– С Рокуро-Куби воевать? – усмехнулась красавица.

– Насчет Рокуро-Куби ты бы уж молчала! Зачем ты их на девочку навела? – строго спросил Бэнкей. – Тебе-то что – а ее бы загрызли… И меня с ними стравила, между прочим.

– Выслушай меня, – сказала красавица. – Да, в этом я была перед тобой неправа. Я заставила тебя сражаться с Рокуро-Куби, потому что не видела другого способа спасти Юкинари! А девочке ничего не угрожало. Я бы при опасности вышла из ее тела – и Рокуро-Куби отступились бы от нее. Они же мое лицо запомнили!

– Отступятся эти звери, как же!

– Прости меня, если можешь, – жалобно попросила она. – Конечно же, я действовала, не подумав!
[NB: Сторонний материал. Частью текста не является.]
(** * sitreps-client: CI log analysis, coverage extraction and retrying

    A shallow embedding of [sitreps_client/unit_tests.py],
    [sitreps_client/code_coverage.py] and [sitreps_client/utils/helpers.py],
    and the properties of the specification checked against it.

    Conventions of the embedding:
    - a Python [str] is the list of its code points ([pystr]);
    - a Python call that may raise returns a [result];
    - [int] values are [N] (the counters only grow from 0), clock readings
      are rationals, and a [float] is the binary64 value it is, written as
      a rational;
    - the built-ins are those of CPython 3.11 with its default settings
      ([sys.get_int_max_str_digits()] is 4300, the Unicode tables are those
      of version 14.0). *)

From Stdlib Require Import String Ascii.
From Stdlib Require Import List NArith ZArith QArith Bool Lia Lqa.
From Stdlib Require Qcanon.
Import ListNotations.
Close Scope Q_scope.

Set Implicit Arguments.
Set Warnings "-register-all".

(** ** Python values shared by the modules *)

Abbreviation pystr := (list N).

(** [str "..."] is the Python literal with the same (ASCII) text. *)
Definition str (x : string) : pystr :=
  map N_of_ascii (list_ascii_of_string x).

Fixpoint pystr_eqb (a b : pystr) : bool :=
  match a, b with
  | [], [] => true
  | x :: a', y :: b' => N.eqb x y && pystr_eqb a' b'
  | _, _ => false
  end.

Fixpoint startswith (p s : pystr) : bool :=
  match p, s with
  | [], _ => true
  | _ :: _, [] => false
  | x :: p', y :: s' => N.eqb x y && startswith p' s'
  end.

(** [str_in sub s] is Python's [sub in s] on strings. *)
Fixpoint str_in (sub s : pystr) : bool :=
  startswith sub s ||
  match s with
  | [] => false
  | _ :: s' => str_in sub s'
  end.

(** [x in xs] for a list (or set) of strings. *)
Definition elem (x : pystr) (xs : list pystr) : bool :=
  existsb (pystr_eqb x) xs.

(** [s.split(sep)] for a one-character separator. *)
Fixpoint split_from (sep : N) (cur s : pystr) : list pystr :=
  match s with
  | [] => [cur]
  | c :: s' =>
      if N.eqb c sep then cur :: split_from sep [] s'
      else split_from sep (cur ++ [c]) s'
  end.

Definition str_split (sep : N) (s : pystr) : list pystr := split_from sep [] s.

(** The line boundaries of [str.splitlines]: LF, VT, FF, CR, FS, GS, RS,
    NEL, LINE SEPARATOR and PARAGRAPH SEPARATOR. *)
Definition is_linebreak (c : N) : bool :=
  existsb (N.eqb c) [10; 11; 12; 13; 28; 29; 30; 133; 8232; 8233]%N.

(** [s.splitlines()]: [cur] is the line being read ([None] between lines),
    [after_cr] says that the previous character was a CR, whose following LF
    belongs to the same boundary. *)
Fixpoint splitlines_from (after_cr : bool) (cur : option pystr) (s : pystr)
  : list pystr :=
  match s with
  | [] => match cur with None => [] | Some l => [l] end
  | c :: s' =>
      if after_cr && N.eqb c 10 then splitlines_from false cur s'
      else if is_linebreak c then
        match cur with None => [] | Some l => l end
          :: splitlines_from (N.eqb c 13) None s'
      else
        splitlines_from false
          (Some (match cur with None => [] | Some l => l end ++ [c])) s'
  end.

Definition splitlines (s : pystr) : list pystr := splitlines_from false None s.

(** Exceptions: the built-in classes the code can meet, the classes of
    [sitreps_client/exceptions.py], and the rest by name.  [BaseOnly] stands
    for the classes outside [Exception] (KeyboardInterrupt, SystemExit). *)
Inductive pyexn :=
| ValueError
| TypeError
| AttributeError
| IndexError
| KeyError
| OverflowError
| UnboundLocalError
| SitrepsError
| DownloadFailed
| CodeCoverageError
| TravisCIError
| OtherException (name : pystr)
| BaseOnly (name : pystr).

(** [isinstance(e, Exception)]. *)
Definition is_Exception (e : pyexn) : bool :=
  match e with BaseOnly _ => false | _ => true end.

(** [isinstance(e, SitrepsError)]: the class has no subclass. *)
Definition is_SitrepsError (e : pyexn) : bool :=
  match e with SitrepsError => true | _ => false end.

Inductive result (A : Type) :=
| Returns (a : A)
| Raises (e : pyexn).
Arguments Raises {A} e.

Definition bind {A B} (x : result A) (f : A -> result B) : result B :=
  match x with
  | Returns a => f a
  | Raises e => Raises e
  end.

Notation "x <- c ;; k" := (bind c (fun x => k))
  (at level 61, c at next level, right associativity).

(** [int(s)] on the texts the count patterns capture, which are runs of
    ASCII digits: the number they write, or a [ValueError] when the digits
    are more than [sys.get_int_max_str_digits()] allows, leading zeros
    included.  The code passes no other text to [int]; [ValueError] stands
    for what is no run of digits. *)
Definition int_max_str_digits : N := 4300.

Definition digit_of (c : N) : option N :=
  if (N.leb 48 c && N.leb c 57)%bool then Some (c - 48)%N else None.

Fixpoint int_from (acc : N) (s : pystr) : option N :=
  match s with
  | [] => Some acc
  | c :: s' =>
      match digit_of c with
      | Some d => int_from (10 * acc + d)%N s'
      | None => None
      end
  end.

Definition py_int (s : pystr) : result N :=
  match s with
  | [] => Raises ValueError
  | _ => match int_from 0 s with
         | Some n =>
             if N.leb (N.of_nat (length s)) int_max_str_digits
             then Returns n
             else Raises ValueError
         | None => Raises ValueError
         end
  end.

(** ** The part of Python's [re] that the code uses

    A pattern is kept in parsed form.  Matching is the backtracking search of
    [re]: alternatives left to right, greedy repetition, the leftmost start
    first.  A repetition whose body has just matched the empty text takes
    that iteration and goes on with what follows the repetition, without
    trying the body again. *)
Module Re.

Inductive regex :=
| Eps
| Chr (c : N)
| Dot
| Range (lo hi : N)
| Cat (r1 r2 : regex)
| Alt (r1 r2 : regex)
| Star (r : regex)
| Group (i : nat) (r : regex).

Definition Plus (r : regex) : regex := Cat r (Star r).

Fixpoint lit (s : pystr) : regex :=
  match s with
  | [] => Eps
  | c :: s' => Cat (Chr c) (lit s')
  end.

Definition seq (rs : list regex) : regex := fold_right Cat Eps rs.

(** [[0-9]+] *)
Definition digits : regex := Plus (Range 48 57).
Но я сейчас все тебе объясню!

– Простил… – проворчал Бэнкей.

– Знаешь ли ты, кто я? Почему я вернулась в мир людей? Чего искала? О чем тосковала?

– Ты призрак Оно-но Комати, сама сказала, – стараясь не глядеть в сверкающее нездешней белизной лицо, отвечал монах. – Над тобой заклинания читать надо… И шла бы ты оттуда, откуда появилась…

– Я уйду… – печально пообещала Комати. – Только выслушай! И если ты, услышав мою историю, прогонишь меня прочь, – я уйду. Без единого слова…

– Говори, – позволил Бэнкей и отвернулся.

– Я была прославленной красавицей, – начала она, – и мне даже в голову не приходило, что я могу утратить красоту. Я писала стихи, и даже предположить не могла, что настанет день – и я не смогу сложить танка… Но все это случилось.

– К тебе пришла старость, – понимающе сказал монах. – Она ко всем приходит.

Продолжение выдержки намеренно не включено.